Where Mayday and Salesforce SOS and similar apps set themselves apart, though, is in providing companies a way to annotate customers' screens, says Ian Jacobs, a senior analyst at Forrester.

"In a normal co-browse scenario, the agent needs to ask the customer if he would like to co-browse, then send some link or invitation, and then wait for the customer to click on the link and accept the co-browse. This process can sometimes take a couple of minutes, which, for a customer service interaction, can seem like a very long time," he explains. "What SOS and its ilk do is create that annotation session concurrently with the video session, with no lag time at all.

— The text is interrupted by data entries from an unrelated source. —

(** What the loop of [ListSoftwarePackages] keeps true of [packageMap]
    after the releases [visited]: an entry is filed under its own name and
    carries the version and the date of a visited release of that name, and
    no visited release of the name has a greater version. *)
Definition overview_of (u : World) (visited : list loc)
  (packageMap : gmap string SoftwarePackageInfo) : Prop :=
  (forall k e, packageMap !! k = Some e ->
     Name e = k /\
     exists p md, p ∈ visited /\ heap u !! p = Some md /\ SoftwareName md = k /\
                  Version md = LatestVersion e /\ ReleaseDate md = LatestReleaseDate e) /\
  (forall p md, p ∈ visited -> heap u !! p = Some md ->
     exists e, packageMap !! SoftwareName md = Some e /\
       GreaterThan (fst (parseVersion (Version md)))
                   (fst (parseVersion (LatestVersion e))) = false).

(** The record the store holds for a name and a version, if any. *)
Definition record_at (w : World) (softwareName version : string)
  : option ReleaseMetadata :=
  lookup_release softwareName version w ≫= fun p => heap w !! p.

Definition has_key (softwareName version : string) (r : ReleaseMetadata) : bool :=
  String.eqb (SoftwareName r) softwareName && String.eqb (Version r) version.

(** The last record of a list that carries the name and the version. *)
Definition last_filed (softwareName version : string) (rs : list ReleaseMetadata)
  : option ReleaseMetadata :=
  last (filter (fun r => has_key softwareName version r = true) rs).

(** The same, for a list of pointers into a heap. *)
Definition last_pointer (h : gmap loc ReleaseMetadata) (softwareName version : string)
  (ps : list loc) : option loc :=
  last (filter (fun p => has_key softwareName version <$> h !! p = Some true) ps).

(** The record the user database holds for a name, if any. *)
Definition user_at (w : UserWorld) (username : string) : option User :=
  users w !! username ≫= fun p => uheap w !! p.

(** The file of the user database holds the records of the map, one for
    each name. *)
Definition on_file (w : UserWorld) : Prop :=
  exists rs,
    userfile w = Some rs /\
    length rs = size (users w) /\
    forall r, r ∈ rs <-> exists n, user_at w n = Some r.

(** Every pointer of the map leads to a record, and the record carries the
    name it is filed under. *)
Definition keyed_by_name (w : UserWorld) : bool :=
  forallb (fun np : string * loc =>
    match uheap w !! np.2 with
    | Some u => String.eqb (Username u) np.1
    | None => false
    end) (map_to_list (users w)).

(** The last record of a list that carries the name. *)
Definition last_named (username : string) (us : list User) : option User :=
  last (filter (fun u => Username u = username) us).

(* ================================================================== *)
(** * Properties *)
(* ================================================================== *)

Example parse_1_2_10 : parseVersion "1.2.10" = (mkSemVer 1 2 10 "1.2.10", None).
Proof. reflexivity. Qed.

Example parse_1_2 : snd (parseVersion "1.2") =
  Some (Errorf "invalid version format: %s, expected X.Y.Z" ["1.2"]).
Proof. reflexivity. Qed.
(* ===== verification/Hashing.v ===== *)
(** Hashing (crates/wrkz-pow/src/{keccak,tree,lib,curve}.rs): Keccak absorption,
    the CryptoNote Merkle tree, the difficulty test and the Rust side of the curve
    operations, over the interface to the code that is not Rust of this
    repository. *)
From S2P Require Import Prelude.
Local Open Scope Z_scope.

(** * The external primitives *)

(** What the development calls and does not define: the permutation of the crate
    [keccak], the digests of the crates [groestl], [jh] and [skein], the tag
    [argon2id password salt] of the crate [argon2] (version 1.3, t = 4,
    m = 256 KiB, p = 1, 32 bytes), and the C functions [wrkz_*] of the vendored
    ref10 code that src/curve.rs calls. *)
Class Crypto := {
  f1600 : list Z → list Z;
  groestl256 : bytes → Hash;
  jh256 : bytes → Hash;
  skein512_256 : bytes → Hash;
  argon2id : bytes → bytes → Hash;
  wrkz_check_key : bytes → bool;
  wrkz_scalarmult_key : bytes → bytes → option bytes;
  wrkz_check_ring_signature : Hash → bytes → bytes → nat → bytes → bool
}.

(** Their types: [f1600] works in place on [[u64; 25]], a digest is [[u8; 32]]. *)
Class CryptoTyped (C : Crypto) : Prop := {
  f1600_typed st :
    length st = 25%nat → Forall is_u64 st →
    length (f1600 st) = 25%nat ∧ Forall is_u64 (f1600 st);
  groestl256_typed data : is_hash (groestl256 data);
  jh256_typed data : is_hash (jh256 data);
  skein512_256_typed data : is_hash (skein512_256 data);
  argon2id_typed data salt : is_hash (argon2id data salt)
}.

(** An instance for witnesses: every primitive a constant of its type. *)
Definition toy_crypto : Crypto := {|
  f1600 := λ st, st; groestl256 := λ _, replicate 32 1; jh256 := λ _, replicate 32 2;
  skein512_256 := λ _, replicate 32 3; argon2id := λ _ _, replicate 32 4;
  wrkz_check_key := λ _, true; wrkz_scalarmult_key := λ p _, Some p;
  wrkz_check_ring_signature := λ _ _ _ _ _, true |}.

(** * Curve wrappers *)

Section Curve.
Context `{C : Crypto}.

Definition L : bytes :=
  to_be_bytes 16 0xedd3f55c1a631258d69cf7a2def9de14 ++
  to_be_bytes 16 0x00000000000000000000000000000010.

Definition IDENTITY : bytes := <[0%nat := 1]> (replicate 32 0).

Definition check_key (pk : bytes) : bool := wrkz_check_key pk.

Definition scalarmult_key (p a : bytes) : option bytes := wrkz_scalarmult_key p a.

Definition key_image_in_prime_subgroup (image : bytes) : bool :=
  bool_decide (scalarmult_key image L = Some IDENTITY).

Definition check_ring_signature (prefix_hash : Hash) (image : bytes) (pubs sigs : list bytes) : bool :=
  if negb (length pubs =? length sigs)%nat then false
  else wrkz_check_ring_signature prefix_hash image (concat pubs) (length pubs) (concat sigs).

End Curve.

(** * Keccak *)

Section Keccak.
Context `{C : Crypto}.

Definition RATE : nat := 136.

(** [as_chunks::<n>().0] and its remainder. *)
Fixpoint chunks_loop {A} (fuel n : nat) (l : list A) : list (list A) * list A :=
  match fuel with
  | O => ([], l)
  | S fuel =>
      if (length l <? n)%nat then ([], l)
      else let '(cs, r) := chunks_loop fuel n (drop n l) in (take n l :: cs, r)
  end.

Definition as_chunks {A} (n : nat) (l : list A) : list (list A) * list A := chunks_loop (length l) n l.

Fixpoint xor_words (st : list Z) (chunks : list bytes) : list Z :=
  match st, chunks with
  | w :: st, c :: chunks => Z.lxor w (from_le_bytes c) :: xor_words st chunks
  | _, _ => st
  end.

Definition xor_block (st : list Z) (block : bytes) : list Z := xor_words st (as_chunks 8 block).1.

Definition absorb (data : bytes) : list Z :=
  let st := replicate 25 0 in
  let '(blocks, rest) := as_chunks RATE data in
  let st := foldl (λ st block, f1600 (xor_block st block)) st blocks in
  let last := rest ++ replicate (RATE - length rest) 0 in
  let last := <[length rest := 0x01]> last in
  let last := alter (λ b, Z.lor b 0x80) (RATE - 1)%nat last in
  f1600 (xor_block st last).

(** [out.as_chunks_mut::<8>().iter_mut().zip(st)]: as many words as chunks. *)
Definition words_to_bytes (n : nat) (st : list Z) : bytes :=
  concat (map (to_le_bytes 8) (take n st)).

Definition keccakf (state : bytes) : bytes :=
  words_to_bytes 25 (f1600 (map from_le_bytes (as_chunks 8 state).1)).

Definition keccak1600 (data : bytes) : bytes := words_to_bytes 25 (absorb data).

Definition cn_fast_hash (data : bytes) : Hash := words_to_bytes 4 (absorb data).

End Keccak.

(** * The difficulty test *)

(** The schoolbook 256x64 product of [check_hash], carry by carry. *)
Definition check_hash (hash : Hash) (difficulty : Z) : bool :=
  let w i := from_le_bytes (slice hash (8 * i) 8) in
  let d := difficulty in
  let p3 := w 3%nat * d in
  if negb (Z.shiftr p3 64 =? 0) then false
  else
    let p0 := w 0%nat * d in
    let p1 := w 1%nat * d in
    let p2 := w 2%nat * d in
    let s1 := Z.land p1 u64_max + Z.shiftr p0 64 in
    let s2 := Z.land p2 u64_max + Z.shiftr p1 64 + Z.shiftr s1 64 in
    let s3 := p3 + Z.shiftr p2 64 + Z.shiftr s2 64 in
    Z.shiftr s3 64 =? 0.

(** * The Merkle tree

    An index out of range or a failed [assert!] is a panic: [None]. *)

Section Tree.
Context `{C : Crypto}.

Definition hash_pair (l r : Hash) : Hash := cn_fast_hash (l ++ r).

Definition floor_pow2 (n : nat) : nat := 2 ^ Nat.log2 n.

(** [hashes.as_chunks::<2>().0.iter().map(hash_pair)] *)
Fixpoint pair_up (l : list Hash) : list Hash :=
  match l with
  | a :: b :: l => hash_pair a b :: pair_up l
  | _ => []
  end.

(** [for j in j0..j0+n { ints[j] = hash_pair(&ints[2*j + off], &ints[2*j + off + 1]) }] *)
Fixpoint fold_row (off n j : nat) (ints : list Hash) : option (list Hash) :=
  match n with
  | O => Some ints
  | S n =>
      l ← ints !! (2 * j + off)%nat;
      r ← ints !! (2 * j + off + 1)%nat;
      fold_row off n (S j) (<[j := hash_pair l r]> ints)
  end.

(** [while cnt > 2 { cnt >>= 1; .. }]; the loop halves [cnt], so [cnt] itself is fuel. *)
Fixpoint tree_hash_loop (fuel cnt : nat) (ints : list Hash) : option (list Hash) :=
  match fuel with
  | O => None
  | S fuel =>
      if (2 <? cnt)%nat
      then let cnt := (cnt / 2)%nat in ints ← fold_row 0 cnt 0 ints; tree_hash_loop fuel cnt ints
      else Some ints
  end.

Definition tree_hash (hashes : list Hash) : option Hash :=
  match hashes with
  | [] => None
  | [h] => Some h
  | [a; b] => Some (hash_pair a b)
  | _ =>
      let count := length hashes in
      let cnt := floor_pow2 (count - 1) in
      let direct := (2 * cnt - count)%nat in
      let ints := take direct hashes ++ pair_up (drop direct hashes) in
      ints ← tree_hash_loop cnt cnt ints;
      a ← ints !! 0%nat;
      b ← ints !! 1%nat;
      Some (hash_pair a b)
  end.

Definition tree_depth (count : nat) : nat :=
  if (count =? 0)%nat then 0 else Nat.log2 count.

Fixpoint tree_branch_loop (depth cnt : nat) (ints branch : list Hash) : option (list Hash) :=
  match depth with
  | O => Some branch
  | S depth =>
      let cnt := (cnt / 2)%nat in
      h ← ints !! 0%nat;
      let branch := <[depth := h]> branch in
      ints ← fold_row 1 (cnt - 1) 0 ints;
      tree_branch_loop depth cnt ints branch
  end.

Definition tree_branch (hashes : list Hash) : option (list Hash) :=
  match hashes with
  | [] => None
  | _ =>
      let count := length hashes in
      let cnt := floor_pow2 count in
      let depth := tree_depth count in
      let direct := (2 * cnt - count)%nat in
      let ints := take (direct - 1) (drop 1 hashes) ++ pair_up (drop direct hashes) in
      tree_branch_loop depth cnt ints (replicate depth (replicate 32 0))
  end.

(** Bit [depth] of the path; bits beyond the path read as zero. *)
Definition path_bit (path : option Hash) (depth : nat) : bool :=
  match path ≫= λ p, p !! (depth / 8)%nat with
  | Some byte => negb (Z.land byte (Z.shiftl 1 (Z.of_nat (depth mod 8))) =? 0)
  | None => false
  end.

(** The loop over [(0..branch.len()).rev()]: [branch] is given deepest entry
    first, [depth] is the index of its head. *)
Fixpoint from_branch_loop (branch : list Hash) (depth : nat) (path : option Hash)
    (leaf : Hash) (from_leaf : bool) (buffer : Hash * Hash) : Hash * Hash :=
  match branch with
  | [] => buffer
  | b :: branch =>
      let x := if from_leaf then leaf else hash_pair buffer.1 buffer.2 in
      let buffer := if path_bit path depth then (b, x) else (x, b) in
      from_branch_loop branch (depth - 1) path leaf false buffer
  end.

Definition tree_hash_from_branch_with_path (branch : list Hash) (leaf : Hash) (path : option Hash) : Hash :=
  match branch with
  | [] => leaf
  | _ =>
      let buffer := from_branch_loop (reverse branch) (length branch - 1) path leaf true
                      (replicate 32 0, replicate 32 0) in
      hash_pair buffer.1 buffer.2
  end.

Definition tree_hash_from_branch (branch : list Hash) (leaf : Hash) : Hash :=
  tree_hash_from_branch_with_path branch leaf None.

End Tree.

This approach provides a great experience for customers because it is fast, and agents can actually show customers what they need to do to resolve their problems."

KEEP IT IN THE APP

Also lending to their appeal, these sorts of apps keep the support capability within the app while treating customers to an exclusivity and intimacy that isn’t available on other channels.

"To get customer service, customers don't want to break the frame of their experience, whatever that experience is. Gamers don't want to leave their games to find an FAQ. Banking customers don't want to leave the bank just to call into a contact center. And customers don't want to leave the mobile app they are using to get customer service," Jacobs says.

Patterson agrees, noting that winning companies are putting service at the heart of their apps. "When service is embedded into apps, they're stickier. Customers never have to leave that in-app experience to find an answer or get help," she says.

Unfortunately, though, that's what happens with most other mobile apps today, according to Jacobs. "If you click a Contact Us button in the app, odds are that the app will open the dialer app and call the company's contact center. That is doubly frustrating for customers. They are no longer in the app, and none of the context from the app, including authentication, what they were doing in the app, etc., gets passed to the agent. It's just a clunky experience all around," he says.

Part of the reason for this, he says, is that at many companies, mobile apps "come out of marketing or e-business teams." Additionally, "very few companies build native apps for customers just to provide customer service," Jacobs adds.

Live video chat is different, though. It is uniquely personal, and uniquely service-oriented, with capabilities that cannot be had on any other channel.

"It's becoming a must-have rather than a nice-to-have," Skaff says.

"Chat with an agent is much faster and much more productive than a phone call," he adds. "The agent can push content directly to you, which cannot be done over the phone."